▸ **DATA LISTING**:

(* ===== verification/Claims.v ===== *)
(** Claims of independent writers: follow/equivalence.go and the claim checks of
    follow/source_continuity.go.

    Two signed documents may claim different roots for one finalized head.  They are
    ordered by content: a claim includes another when projecting its head to the
    other's coverage gives exactly the other's root, and when its manifest descends
    from the other's.  The projection runs the engine over a store whose writes stay
    in a private scratch layer.

    The results of the comparison are values: a relation, a conflict (evidence of
    incompatible histories) or a failure to evaluate, attributed to a side. *)
From Stdlib Require String.
From S2P Require Import Prelude Arith Cid Schema Core Engine Truncate Publication.

Inductive ClaimRelation : Type :=
| ClaimRelationInvalid | ClaimsEquivalent | LeftClaimDominates | RightClaimDominates | ClaimsIncomparable.
#[global] Instance ClaimRelation_eq_dec : EqDecision ClaimRelation.
Proof. solve_decision. Defined.

Inductive ConflictReason : Type :=
| ConflictReasonInvalid | ConflictReasonEqualCoverageRootMismatch
| ConflictReasonPrefixProjectionMismatch | ConflictReasonManifestBranch.

Definition maxManifestWalk : nat := 4096.

(** ** The projection store *)

Section Projection.
Context `{MH : Multihash} {Sto Scr : Type} `{BS : !Blockstore Sto} `{SS : !Blockstore Scr}.

Record projectionBlockstore : Type := mkProjection { pj_base : Sto; pj_scratch : Scr }.

(** A read that the scratch layer does not have falls through to the base. *)
Definition proj_Get (c : Cid) : M projectionBlockstore bytes := fun p =>
  let '(r, x) := bs_get c (pj_scratch p) in
  match r with
  | Err ENotFound => let '(r, b) := bs_get c (pj_base p) in (r, mkProjection b x)
  | _ => (r, mkProjection (pj_base p) x)
  end.

Definition proj_Put (c : CidV) (data : bytes) : M projectionBlockstore unit := fun p =>
  let '(r, x) := bs_put c data (pj_scratch p) in (r, mkProjection (pj_base p) x).

(** The context is the caller's. *)
Definition proj_ctx : M projectionBlockstore unit := fun p =>
  let '(r, b) := bs_ctx (pj_base p) in (r, mkProjection b (pj_scratch p)).

#[global] Instance projection_blockstore : Blockstore projectionBlockstore :=
  {| bs_get := proj_Get; bs_put := proj_Put; bs_ctx := proj_ctx |}.
End Projection.

(** The in-memory store of the scratch layer (boxo over a map datastore), new and
    empty for each comparison. *)
Class ScratchStore `{MH : Multihash} (Scr : Type) `{!Blockstore Scr} : Type := { newScratch : Scr }.

Section Claims.
Context `{MH : Multihash} `{CB : !DagCbor} `{CT : !CidText} {ED : Ed25519}.
Context {Sto Scr : Type} `{BS : !Blockstore Sto} `{SS : !Blockstore Scr} `{SC : !ScratchStore Scr}.
Context {L : Type} `{LR : !Lru CidV (AnyNode * Z) L}.
Local Abbreviation Eng := (@Engine MH Sto L).
Local Abbreviation Proj := (@projectionBlockstore Sto Scr).
Local Abbreviation ProjEng := (@Engine MH Proj L).

(** ** Claims *)

Record finalizedClaim : Type := mkClaim {
  fc_archiveID : ArchiveID; fc_net : string; fc_entry : HeadEntry; fc_root : Cid; fc_manifest : Cid }.

Record ArchiveConflictError : Type := mkArchiveConflict {
  ac_ArchiveID : ArchiveID; ac_Head : string; ac_LeftRoot : Cid; ac_RightRoot : Cid;
  ac_LeftSyncedTo : Z; ac_RightSyncedTo : Z; ac_LeftCovered : bool; ac_RightCovered : bool;
  ac_LeftManifest : Cid; ac_RightManifest : Cid; ac_ReasonCode : ConflictReason }.

(** [claimEvidenceError] carries the sides whose evidence could not be evaluated
    and the errors it joins. *)
Inductive claimErr : Type :=
| CConflict (c : ArchiveConflictError)
| CEvidence (left right : bool) (errs : list err).

Definition newHead {S} (b : S) : @Engine MH S L :=
  mkEngine b None ∅ (emptyState (mkParams "" "" 0 0 0)) None stats0 None 0.

(** [archive.Load] over a store; the store it read comes back. *)
Definition loadInfo (c : Cid) : M Sto Info := fun s =>
  let '(r, h) := Engine.Load c (newHead s) in
  (match r with Ok _ => Ok (InfoOf h) | Err e => Err e end, blocks h).

Definition compareCoverage (left right : option Z) : Z :=
  match left, right with
  | None, None => 0
  | None, Some _ => -1
  | Some _, None => 1
  | Some l, Some r => if l <? r then -1 else if r <? l then 1 else 0
  end.
Definition sameCoverage (left right : option Z) : bool := compareCoverage left right =? 0.
Definition coverage (p : option Z) : Z * bool := match p with None => (0, false) | Some s => (s, true) end.

Definition newArchiveConflict (left right : finalizedClaim) (reason : ConflictReason) : ArchiveConflictError :=
  let '(ls, lc) := coverage (he_SyncedTo (fc_entry left)) in
  let '(rs, rc) := coverage (he_SyncedTo (fc_entry right)) in
  mkArchiveConflict (fc_archiveID left) (he_Name (fc_entry left)) (fc_root left) (fc_root right)
    ls rs lc rc (fc_manifest left) (fc_manifest right) reason.

Definition matchPublishedRoot (net : string) (e : HeadEntry) (i : Info) : res unit :=
  let p := i_Params i in
  refuse_if negb (bool_decide (p_Name p = he_Name e)) || negb (bool_decide (p_Net p = net))
         || negb (bool_decide (cidString (i_Root i) = he_Root e))
         || negb (p_OriginSlot p =? he_OriginSlot e) || negb (p_SegBits p =? he_SegBits e)
         || negb (p_FanoutBits p =? he_FanoutBits e) || negb (i_DirDepth i =? he_DirDepth e)
         || negb (sameCoverage (i_SyncedTo i) (he_SyncedTo e))
    with EInvalid "root does not reproduce its signed publication fields" ;;
  Ok tt.

Definition decodeCid (s : string) : res Cid :=
  match cid_Decode s with Some c => Ok (Some c) | None => Err (EInvalid "undecodable CID") end.

Definition parseManifestTip (e : HeadEntry) : res Cid :=
  if emptyStr (he_Manifest e) then Ok Undef else decodeCid (he_Manifest e).

(** loadFinalizedClaimWithHead: the checks of a document's line for [name], over
    the loader the caller supplies. *)
Definition loadFinalizedClaimWithHead (load : Cid -> M Sto Info) (name : string) (doc : Doc)
    : M Sto finalizedClaim :=
  let u := d_Unsigned doc in
  lift (Verify doc) ;;;
  lift (ValidateContract doc) ;;;
  match (if u_V u =? LogicalArchiveDocVersion then u_ArchiveID u else None) with
  | None => fail (EInvalid "no logical archive identity")
  | Some id =>
    match List.find (fun e => bool_decide (he_Name e = name)) (Heads u) with
    | None => fail (EInvalid "document does not publish the head")
    | Some entry =>
      fail_if negb (bool_decide (EffectiveKind entry = FinalizedMonotonic))
        with EInvalid "finalized-monotonic heads only" ;;
      root <-- lift (decodeCid (he_Root entry)) ;;
      info <-- load root ;;
      lift (matchPublishedRoot (u_Net u) entry info) ;;;
      manifest <-- lift (parseManifestTip entry) ;;
      ret (mkClaim id (u_Net u) entry root manifest)
    end
  end.

Definition loadFinalizedClaim (name : string) (doc : Doc) : M Sto finalizedClaim :=
  loadFinalizedClaimWithHead loadInfo name doc.

(** A finalized line retained without its document. *)
Definition finalizedEntryClaim (id : ArchiveID) (net head : string) (entry : HeadEntry) : M Sto finalizedClaim :=
  fail_if ArchiveID_IsZero id with EInvalid "empty logical archive ID" ;;
  fail_if emptyStr net with EInvalid "no network" ;;
  fail_if negb (bool_decide (he_Name entry = head)) with EInvalid "witness names another head" ;;
  fail_if negb (bool_decide (EffectiveKind entry = FinalizedMonotonic)) with EInvalid "witness is not finalized" ;;
  fail_if unset (he_SyncedTo entry) with EInvalid "witness has no coverage" ;;
  root <-- lift (decodeCid (he_Root entry)) ;;
  info <-- loadInfo root ;;
  lift (matchPublishedRoot net entry info) ;;;
  manifest <-- lift (parseManifestTip entry) ;;
  ret (mkClaim id net entry root manifest).

Definition sameClaimIdentity (a b : finalizedClaim) : bool :=
  let x := fc_entry a in let y := fc_entry b in
  bool_decide (fc_archiveID a = fc_archiveID b) && bool_decide (fc_net a = fc_net b)
  && bool_decide (he_Name x = he_Name y) && bool_decide (EffectiveKind x = EffectiveKind y)
  && (he_OriginSlot x =? he_OriginSlot y) && (he_SegBits x =? he_SegBits y)
  && (he_FanoutBits x =? he_FanoutBits y).

(** ** Roots *)

(** Load and project over a fresh scratch layer; the base store it read comes back. *)
Definition project (root : Cid) (synced : option Z) : M Sto (res Cid) := fun s =>
  let '(r, h) := (Engine.Load root ;;;
                  match synced with None => TruncateToEmpty | Some slot => Truncate slot end)
                 (newHead (mkProjection s newScratch) : ProjEng) in
  (Ok r, pj_base (blocks h)).

Definition compareClaimRoots (left right : finalizedClaim) : M Sto (result claimErr ClaimRelation) :=
  let cmp := compareCoverage (he_SyncedTo (fc_entry left)) (he_SyncedTo (fc_entry right)) in
  if cmp =? 0 then
    if negb (bool_decide (fc_root left = fc_root right))
    then ret (Err (CConflict (newArchiveConflict left right ConflictReasonEqualCoverageRootMismatch)))
    else ret (Ok ClaimsEquivalent)
  else
    let leftHigher := negb (cmp <? 0) in
    let '(higher, lower, relation) :=
      if leftHigher then (left, right, LeftClaimDominates) else (right, left, RightClaimDominates) in
    projected <-- project (fc_root higher) (he_SyncedTo (fc_entry lower)) ;;
    match projected with
    | Err e => ret (Err (CEvidence leftHigher (negb leftHigher) [e]))
    | Ok projected =>
      if negb (bool_decide (projected = fc_root lower))
      then ret (Err (CConflict (newArchiveConflict left right ConflictReasonPrefixProjectionMismatch)))
      else ret (Ok relation)
    end.

(** ** Manifests *)

Fixpoint appendLinks (n : Node) : list CidV :=
  match n with
  | NLink c => [c]
  | NMap l => concat (map (fun '(_, v) => appendLinks v) l)
  | NList l => concat (map appendLinks l)
  | _ => []
  end.

Definition links (raw : bytes) : res (list CidV) :=
  match cbor_decode raw with None => Err (EInvalid "decoding block") | Some n => Ok (appendLinks n) end.

(** One round of the loop per unit of [hops]. *)
Fixpoint manifestWalk (hops : nat) (current ancestor : CidV) : M Sto bool :=
  match hops with
  | O => fail (EInvalid "manifest chain exceeds the walk")
  | S hops' =>
    bs_ctx ;;;
    if decide (current = ancestor) then ret true
    else
      fail_if negb (cidCodec current =? cid_DagCBOR) with EInvalid "manifest is not a dag-cbor block" ;;
      blk <-- bs_get (Some current) ;;
      kids <-- lift (links blk) ;;
      match kids with
      | [] => ret false
      | [kid] => manifestWalk hops' kid ancestor
      | _ => fail (EInvalid "manifest carries more than one link")
      end
  end.

Definition manifestDescends (descendant ancestor : CidV) : M Sto bool :=
  manifestWalk maxManifestWalk descendant ancestor.

Definition failed {A} (r : res A) : bool := match r with Err _ => true | Ok _ => false end.
Definition errOf {A} (r : res A) : list err := match r with Err e => [e] | Ok _ => [] end.

Definition compareClaimManifests (left right : finalizedClaim) : M Sto (result claimErr ClaimRelation) :=
  match fc_manifest left, fc_manifest right with
  | None, None => ret (Ok ClaimsEquivalent)
  | None, Some _ | Some _, None => ret (Ok ClaimsIncomparable)
  | Some l, Some r =>
    if decide (l = r) then ret (Ok ClaimsEquivalent)
    else
      leftDescends <-- attempt (manifestDescends l r) ;;
      match leftDescends with
      | Ok true => ret (Ok LeftClaimDominates)
      | _ =>
        rightDescends <-- attempt (manifestDescends r l) ;;
        match rightDescends with
        | Ok true => ret (Ok RightClaimDominates)
        | _ =>
          if failed leftDescends || failed rightDescends
          then ret (Err (CEvidence (failed leftDescends) (failed rightDescends)
                                   (errOf leftDescends ++ errOf rightDescends)))
          else ret (Err (CConflict (newArchiveConflict left right ConflictReasonManifestBranch)))
        end
      end
  end.

(** ** The classification *)

Definition combineRelations (rootRelation manifestRelation : ClaimRelation) : ClaimRelation :=
  if decide (rootRelation = ClaimsEquivalent) then manifestRelation
  else if decide (manifestRelation = ClaimsEquivalent) then rootRelation
  else if decide (rootRelation = manifestRelation) then rootRelation
  else ClaimsIncomparable.

Definition classifyLoadedFinalizedClaims (left right : finalizedClaim) : M Sto (result claimErr ClaimRelation) :=
  if negb (sameClaimIdentity left right) then ret (Ok ClaimsIncomparable)
  else
    rootRelation <-- compareClaimRoots left right ;;
    match rootRelation with
    | Err e => ret (Err e)
    | Ok rootRelation =>
      manifestRelation <-- compareClaimManifests left right ;;
      match manifestRelation with
      | Err e => ret (Err e)
      | Ok manifestRelation => ret (Ok (combineRelations rootRelation manifestRelation))
      end
    end.

(** The blockstore of the model is never nil. *)
Definition ClassifyFinalizedClaims (head : string) (left right : Doc)
    : M Sto (result claimErr ClaimRelation) :=
  fail_if emptyStr head with EInvalid "empty head name" ;;
  l <-- attempt (loadFinalizedClaim head left) ;;
  match l with
  | Err e => ret (Err (CEvidence true false [e]))
  | Ok l =>
    r <-- attempt (loadFinalizedClaim head right) ;;
    match r with
    | Err e => ret (Err (CEvidence false true [e]))
    | Ok r => classifyLoadedFinalizedClaims l r
    end
  end.
End Claims.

▸ **WHAT IS BEING ASKED**:
Write out exactly the lines above between the line with "appendLinks v) l)" and the line with "manifestWalk maxManifestWalk descendant", inclusive, and nothing beyond them.

▸ **REPLY TO THE TASK**:
  | NMap l => concat (map (fun '(_, v) => appendLinks v) l)
  | NList l => concat (map appendLinks l)
  | _ => []
  end.

Definition links (raw : bytes) : res (list CidV) :=
  match cbor_decode raw with None => Err (EInvalid "decoding block") | Some n => Ok (appendLinks n) end.

(** One round of the loop per unit of [hops]. *)
Fixpoint manifestWalk (hops : nat) (current ancestor : CidV) : M Sto bool :=
  match hops with
  | O => fail (EInvalid "manifest chain exceeds the walk")
  | S hops' =>
    bs_ctx ;;;
    if decide (current = ancestor) then ret true
    else
      fail_if negb (cidCodec current =? cid_DagCBOR) with EInvalid "manifest is not a dag-cbor block" ;;
      blk <-- bs_get (Some current) ;;
      kids <-- lift (links blk) ;;
      match kids with
      | [] => ret false
      | [kid] => manifestWalk hops' kid ancestor
      | _ => fail (EInvalid "manifest carries more than one link")
      end
  end.

Definition manifestDescends (descendant ancestor : CidV) : M Sto bool :=
  manifestWalk maxManifestWalk descendant ancestor.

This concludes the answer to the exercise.